By David Geisinger, Life Sciences and Health Care Lead, Hux by Deloitte Digital

Pharmaceutical companies are no strangers to digital technology, either in the science that creates their products or in the business of bringing them to the people who prescribe them. As the use of digital-first experiences intensifies and the pharmaceutical industry is forced to evolve, companies will need to lean on their data and technologies in their engagement efforts to deliver elevated human experiences.

Consider this rather common occurrence in the industry: A pharmaceutical company, with one sales and marketing organization, may hold the reins of multiple brands. If the marketing efforts aren’t coordinated across the brands, the company may broadcast duplicative or even contradictory messages to the same people. A primary care physician may wonder why she’s getting an appeal for Drug X when she just answered that need yesterday by prescribing Drug Y—for the same indication—from the same manufacturer. How engaged would you expect a physician in that situation to feel?

As that scenario and others like it show, making contact with health care providers (HCPs) doesn’t guarantee that pharmaceutical companies are making a real connection with them. The goal should be to shift focus away from today’s click rate or email opening tally to focus on the engagement that is built with each HCP, across every touchpoint, over the years of a relationship. And tapping into the right data and technologies needed to help make this possible. These meaningful experiences are becoming more vital as new challenges and strains are put on our healthcare system in the wake of a global pandemic. 

How to put connection into action

Pieces of technology don’t solve problems. People do, with the help of technology and processes. Following are some concrete steps pharmaceutical companies can take to help improve their experience strategies and create meaningful experiences for HCPs.

Align organizations around the HCP. Engineers can make machines talk the same language. Making people talk the same language, and making them talk in the first place, is a leadership challenge.

Every business team that touches the HCP, or whose work depends on their response, needs to be on board with a common engagement strategy. And everyone must agree who owns each relationship. This can help to avoid having six drug brand teams from the same company bombard a physician with six redundant messages at once, or to make sure a physician doesn’t get an offer from one office for something they just bought from another.

Get to know your HCPs. It’s often much easier to mesh with someone’s established habits than to try to induce new ones. Pharmaceutical companies who want to engage with health care providers should seek them out where their attention already resides, in both online and offline settings. For instance: What partner sites do your HCP’s frequent? What journals do they read? What social channels do they prefer for what purposes, and what are the most common threads or influencer users there? What conferences or professional events are important?

While marketers have communications, content and creative choices at their command, it’s important to remember that the health care providers’ choices drive the change. It isn’t enough to connect with them. Engagements need to be fine-tuned for health care providers to find value from the experiences provided to them every time.

Listen to the data. Time, channel, recipient, message and promised value are each vital ingredients to a successful strategy—if even one of these is a misfire, the attempt at contact won’t bear fruit, and what’s worse, the health care provider’s receptiveness to future brand appeals can erode.

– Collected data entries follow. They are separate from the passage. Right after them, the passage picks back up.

Lemma derive_total compiled chain mnemonic path : derive compiled chain mnemonic path <> Panic.
Proof.
  assert (Hseed : mnemonic_seed mnemonic <> Panic).
  { unfold mnemonic_seed. apply bind_no_panic; [apply ok_or_no_panic|]. intros p. apply ok_or_no_panic. }
  unfold derive. destruct (compiled chain); [|discriminate].
  destruct chain; (apply bind_no_panic; [exact Hseed|]; intros seed; apply bind_no_panic; [|intros key]); try apply bip32_total; try discriminate.
  - unfold compressed_public. rewrite (public_array true). cbn [mbind res_bind].
    unfold hash160, copy_array. rewrite ripemd160_length. cbn [Nat.eqb mbind res_bind].
    apply bind_no_panic; [|discriminate]. apply map_err_no_panic. unfold encode_p2wpkh. apply map_err_no_panic, segwit_encode_total.
  - unfold uncompressed_public. rewrite (public_array false). cbn [mbind res_bind].
    destruct (evm_address_from_public_ok (encoded_point false (verifying_key_of key))) as (r & -> & _). discriminate.
  - unfold slip10_derive. apply bind_no_panic; [apply hardened_total|]. intros ixs. apply bind_no_panic; [apply ok_or_no_panic|]. intros d.
    generalize (halves d).1 (halves d).2. induction ixs as [|i ixs IH]; intros k c; cbn [slip10_walk]; [discriminate|].
    apply bind_no_panic; [apply ok_or_no_panic | intros d'; apply IH].
  - unfold uncompressed_public. rewrite (public_array false). cbn [mbind res_bind]. unfold tron_address_from_public, copy_array.
    rewrite length_drop, keccak256_length. cbn [Nat.sub Nat.eqb mbind res_bind].
    apply bind_no_panic; [|discriminate]. apply map_err_no_panic. unfold tron_encode. cbn. discriminate.
Qed.
End Addresses.

(** C12. Derivation gives the key at the path and the one address it controls.  A
    key derived for a chain is 32 bytes; its address is the chain's address of
    that key's own public key (the compressed key's hash for Bitcoin, the Keccak
    hash of the uncompressed one for EVM and Tron, the ed25519 key itself for
    Solana), and the chain's validator accepts it as it stands, as does the
    Bitcoin sender check; the EVM address carries a valid checksum and is what
    either encoding of the public key gives.  Derivation never panics, and a
    chain that is not compiled is refused. *)
Theorem derived_address_validates `{CodecLaws, Bip39, Bip32, !Bip32Laws, KeyHashes, !KeyHashLaws, Ed25519Lib, !Ed25519Laws}
    compiled chain mnemonic path :
  derive compiled chain mnemonic path <> Panic /\
  (compiled chain = false -> derive compiled chain mnemonic path = Err (KeyChainNotCompiled chain)) /\
  forall k, derive compiled chain mnemonic path = Ok k ->
    dk_chain k = chain /\ length (dk_secret k) = 32%nat /\ controls chain mnemonic path k /\
    address_validate compiled chain (dk_address k) = Ok (dk_address k).
Proof.
  split; [apply derive_total|]. unfold derive. split; [intros ->; reflexivity|].
  destruct (compiled chain) eqn:Hc; [|discriminate]. intros k Hk.
  assert (Hd : derived chain mnemonic path k)
    by (destruct chain; [apply btc_derived | apply evm_derived | apply solana_derived | apply tron_derived]; exact Hk).
  destruct Hd as (H1' & H2' & H3' & H4'). split_and!; auto.
  unfold address_validate in *. rewrite Hc. exact H4'.
Qed.

(** * Concrete crates *)

#[local] Instance toy_key_hashes : KeyHashes := {|
  hmac_sha512 k m := Some (fold_hash (k ++ m) ++ fold_hash (m ++ k));
  ripemd160 m := take 20 (fold_hash m)
|}.

#[local] Instance toy_key_hash_laws : KeyHashLaws.
Proof.
  split.
  - intros k m. eexists. split; [reflexivity|]. rewrite length_app. unfold fold_hash. rewrite !be_bytes_length. reflexivity.
  - intros m. unfold ripemd160, toy_key_hashes. rewrite length_take. unfold fold_hash. rewrite be_bytes_length. reflexivity.
  - intros m. unfold ripemd160, toy_key_hashes. apply Forall_take, be_bytes_ok.
Qed.

#[local] Instance toy_bip39 : Bip39 := {|
  Phrase := str;
  phrase_from_str s := if is_nil s then None else Some s;
  to_seed s := Some s;
  from_rng_with_count r n := if n =? 12 then Some r else None;
  to_phrase s := s
|}.

#[local] Instance toy_bip32 : Bip32 := {|
  XPriv := Z;
  DerivationPath := str;
  VerifyingKey := bool;
  root_from_seed s := Some (be_value s);
  path_from_str p := if starts_with p (lit "m/") then inr p else inl (lit "no m");
  path_len p := Z.of_nat (length (split_on 47 p)) - 1;
  derive_path k p := Some (be_value (fold_hash (be_bytes 32 k ++ p)));
  secret_of k := be_bytes 32 k;
  verifying_key_of k := Z.even k;
  encoded_point c k := (if c then 2 else 4) :: replicate (if c then 32 else 64)%nat (if k then 1 else 0);
  from_sec1_bytes b := match b with _ :: 1 :: _ => Some true | _ :: 0 :: _ => Some false | _ => None end
|}.

#[local] Instance toy_bip32_laws : Bip32Laws.
Proof.
  split.
  - intros [] []; reflexivity.
  - intros [] []; reflexivity.
  - intros k. apply be_bytes_length.
Qed.

Lemma slip10_is_the_tree_witness :
  exists key chain_code, slip10_derive (lit "seed") (lit "m/44'/501'") = Ok key /\ length key = 32%nat /\
    slip10_node (lit "seed") [44; 501] key chain_code.
Proof.
  destruct (slip10_is_the_tree (lit "seed") (lit "m/44'/501'")) as (_ & Hd & _).
  destruct (Hd [44; 501] eq_refl) as (key & code & H1 & H2 & H3 & _).
  exists key, code. auto.
Defined.

Lemma derived_address_validates_witness :
  Forall (fun cp =>
    let run := derive (H := base58_codecs) (H3 := toy_ed25519) (fun _ => true) cp.1 (lit " some phrase ") cp.2 in
    is_ok run = true /\
    exists k, run = Ok k /\ address_validate (H := base58_codecs) (fun _ => true) cp.1 (dk_address k) = Ok (dk_address k))
    [(Evm, lit "m/44'/60'/0'"); (Tron, lit "m/44'/195'/0'"); (Solana, lit "m/44'/501'")].
Proof.
  apply list.Forall_forall. intros [chain path] Hin. cbv zeta. cbn [fst snd].
  destruct (derived_address_validates (H := base58_codecs) (H0 := base58_codec_laws) (H6 := toy_ed25519) (H7 := toy_ed25519_laws)
    (fun _ => true) chain (lit " some phrase ") path) as (_ & _ & Hd).
  assert (Hok : is_ok (derive (H := base58_codecs) (H3 := toy_ed25519) (fun _ => true) chain (lit " some phrase ") path) = true).
  { repeat (apply elem_of_cons in Hin as [[= -> ->]|Hin]; [vm_compute; reflexivity|]). inversion Hin. }
  split; [exact Hok|]. destruct (derive _ _ _ _) as [k|e|]; [|discriminate..]. exists k. split; [reflexivity|]. apply (Hd k eq_refl).
Defined.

The focus here is on each individual HCP and maintaining a thoughtful connection over the length of the relationship. The task to understand the HCP can be complicated as it involves data that’s coming from many sources, and it is usually living in silos. According to recent research, companies have, on average, 28 different data sources used for generating customer insights and customer engagement. Also, a Director of Marketing Operations at a life sciences company stated, “We know exactly where the data is and how to get it. I think the biggest challenge at this point is linking the data together.”

Data is needed to deliver unique and personalized human experiences at scale – to tens, hundreds, thousands of health care providers at every interaction. A single view of the HCP should be created by ingesting and integrating data across a variety of sources, channels and functions. A customer data platform can help with this activity. Then, decisioning via AI or machine learning can be conducted on the data to determine how and when to engage with each provider or prospect – these AI insights will help to improve audience targeting and personalize recommendations.

Worth the effort

Effective engagement with HCP’s is central to the future success of most pharmaceutical companies. It isn’t easy, and it takes not only a large effort but also a concerted one. When done correctly, companies will be reaching the right HCP’s, gaining more customers, growing the value of existing customers and increasing revenues.]

So, turn the lens around and ask yourself a simple question: How would you like to be spoken to? When, why, and through what channel? The tools that go into researching the answers can be technology-driven, but it’s ultimately a human question.

When you accomplish this paradigm shift in your view of HCP’s choices can fall more easily into place. This shift will be even more critical as new experiences and behaviors become normal post-COVID. To find new customers or positively engage with existing customers, data and AI is needed to help pharmaceutical companies meet their needs at every interaction.